* _Data provided_
══════════

Lemma count_dirty_mark m l p pi pi' c c0 : NoDup l -> p ∈ l -> m !! p = Some pi -> private pi = Some c0 -> private pi' = Some c0 ->
  count_dirty (<[p := pi']> m) l c + (if decide (c = c0) then if is_dirty pi then 1 else 0 else 0) =
  count_dirty m l c + (if decide (c = c0) then if is_dirty pi' then 1 else 0 else 0).
Proof.
  intros Hnd Hp Hm H1 H2. apply elem_of_Permutation in Hp as [k Hk]. rewrite !(count_dirty_perm _ _ _ c Hk).
  rewrite Hk in Hnd. apply NoDup_cons in Hnd as [Hpk _].
  assert (Hrest : count_dirty (<[p := pi']> m) k c = count_dirty m k c).
  { unfold count_dirty. f_equal. apply filter_ext_in. intros q Hq. unfold dirty_of. rewrite lookup_insert_ne; [done|]. by intros ->. }
  assert (Hone : forall m' x, m' !! p = Some x -> private x = Some c0 ->
    count_dirty m' (p :: k) c = count_dirty m' k c + (if decide (c = c0) then if is_dirty x then 1 else 0 else 0)).
  { intros m' x Hx Hpx.
    assert (Hd : dirty_of m' c p = bool_decide (c = c0) && is_dirty x).
    { unfold dirty_of. rewrite Hx, Hpx. f_equal. apply bool_decide_ext. split; congruence. }
    unfold count_dirty. rewrite filter_cons. destruct (decide (Is_true (dirty_of m' c p))) as [Ht|Hf]; rewrite Hd in *;
      destruct (decide (c = c0)) as [->|Hne]; rewrite ?bool_decide_true, ?(bool_decide_false (c = c0)) in * by done; cbn in *;
      destruct (is_dirty x); cbn in *; rewrite ?lenZ_cons; try done; try lia. }
  rewrite (Hone (<[p := pi']> m) pi'), (Hone m pi), Hrest by (rewrite ?lookup_insert_eq; done). lia.
Qed.

Lemma count_dirty_bound st g c : inv st g -> 0 <= count_dirty (infos st) (all_pages g) c < 2 ^ 52.
Proof.
  intros I. split; [apply lenZ_nonneg|]. pose proof (inv_small _ _ I). unfold count_dirty, lenZ.
  pose proof (length_filter (fun p => Is_true (dirty_of (infos st) c p)) (all_pages g)).
  assert (length (all_pages g) <= base.size (infos st))%nat; [|lia].
  rewrite <- (size_dom (infos st)), <- (size_list_to_set (C := gset Z) (all_pages g)) by apply I.
  apply subseteq_size. intros p Hp. apply elem_of_list_to_set in Hp. destruct (inv_member _ _ I p Hp) as (pi & ? & E & _).
  by apply elem_of_dom_2 in E.
Qed.

Lemma marked_dirty_inv st g c p pi pi1 ch : inv st g -> dirty_inv st g -> infos st !! p = Some pi -> p ∈ all_pages g ->
  private pi = Some c -> private pi1 = Some c -> is_dirty pi1 = is_dirty pi -> caches st !! c = Some ch ->
  dirty_inv (marked c p pi1 ch (set_infos (<[p := pi1]> (infos st)) st)) g.
Proof.
  intros I [D1 D2 D3] Hp Hin Hpr Hpr1 Hd Hc. set (pi2 := set_flags (fun f => Z.lor f PAGE_FLAG_DIRTY) pi1).
  assert (Hd2 : is_dirty pi2 = true) by (unfold is_dirty, pi2; cbn; apply has_lor_same; done).
  assert (Hcnt : forall c', count_dirty (<[p := pi2]> (infos st)) (all_pages g) c' =
    count_dirty (infos st) (all_pages g) c' + (if decide (c' = c) then if is_dirty pi then 0 else 1 else 0)).
  { intros c'. pose proof (count_dirty_mark (infos st) _ p pi pi2 c' c (inv_nodup _ _ I) Hin Hp Hpr Hpr1) as E.
    rewrite Hd2 in E. destruct (decide (c' = c)), (is_dirty pi); lia. }
  unfold marked. rewrite Hd. fold pi2. cbn [infos set_infos]. rewrite insert_insert_eq. destruct (is_dirty pi) eqn:Ed.
  - constructor; cbn; try done. intros c' ch' Hc'. rewrite Hcnt, (D1 _ _ Hc'). destruct (decide _); lia.
  - constructor; cbn [infos caches dirty_caches set_infos set_caches set_dirty dirty_pages].
    + intros c' ch' Hc'. rewrite Hcnt. destruct (decide (c' = c)) as [->|Hne].
      * rewrite lookup_insert_eq in Hc'. injection Hc' as <-. cbn. rewrite (D1 _ _ Hc). lia.
      * rewrite lookup_insert_ne in Hc' by done. rewrite (D1 _ _ Hc'). lia.
    + intros c' ch' Hc'. pose proof (count_dirty_bound st g c I) as Hb. rewrite <- (D1 _ _ Hc) in Hb.
      destruct (decide (c' = c)) as [->|Hne].
      * rewrite lookup_insert_eq in Hc'. injection Hc' as <-. cbn. split; [lia|]. intros _.
        destruct (dirty_count ch =? 0) eqn:E0; zbool; [unfold list_append; set_solver|]. apply (D2 _ _ Hc). lia.
      * rewrite lookup_insert_ne in Hc' by done. rewrite <- (D2 _ _ Hc'). destruct (_ =? 0); [|done]. unfold list_append. set_solver.
    + destruct (dirty_count ch =? 0) eqn:E0; zbool; [|done]. unfold list_append. apply NoDup_app. split; [done|].
      split; [|apply NoDup_singleton]. intros x Hx ->%list_elem_of_singleton. apply (D2 _ _ Hc) in Hx. lia.
Qed.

══════════

* _Your instructions_
Give again, word for word, the records from their first line to the one with "m' x Hx Hpx.", and leave out all else.

* _Result below_
Lemma count_dirty_mark m l p pi pi' c c0 : NoDup l -> p ∈ l -> m !! p = Some pi -> private pi = Some c0 -> private pi' = Some c0 ->
  count_dirty (<[p := pi']> m) l c + (if decide (c = c0) then if is_dirty pi then 1 else 0 else 0) =
  count_dirty m l c + (if decide (c = c0) then if is_dirty pi' then 1 else 0 else 0).
Proof.
  intros Hnd Hp Hm H1 H2. apply elem_of_Permutation in Hp as [k Hk]. rewrite !(count_dirty_perm _ _ _ c Hk).
  rewrite Hk in Hnd. apply NoDup_cons in Hnd as [Hpk _].
  assert (Hrest : count_dirty (<[p := pi']> m) k c = count_dirty m k c).
  { unfold count_dirty. f_equal. apply filter_ext_in. intros q Hq. unfold dirty_of. rewrite lookup_insert_ne; [done|]. by intros ->. }
  assert (Hone : forall m' x, m' !! p = Some x -> private x = Some c0 ->
    count_dirty m' (p :: k) c = count_dirty m' k c + (if decide (c = c0) then if is_dirty x then 1 else 0 else 0)).
  { intros m' x Hx Hpx.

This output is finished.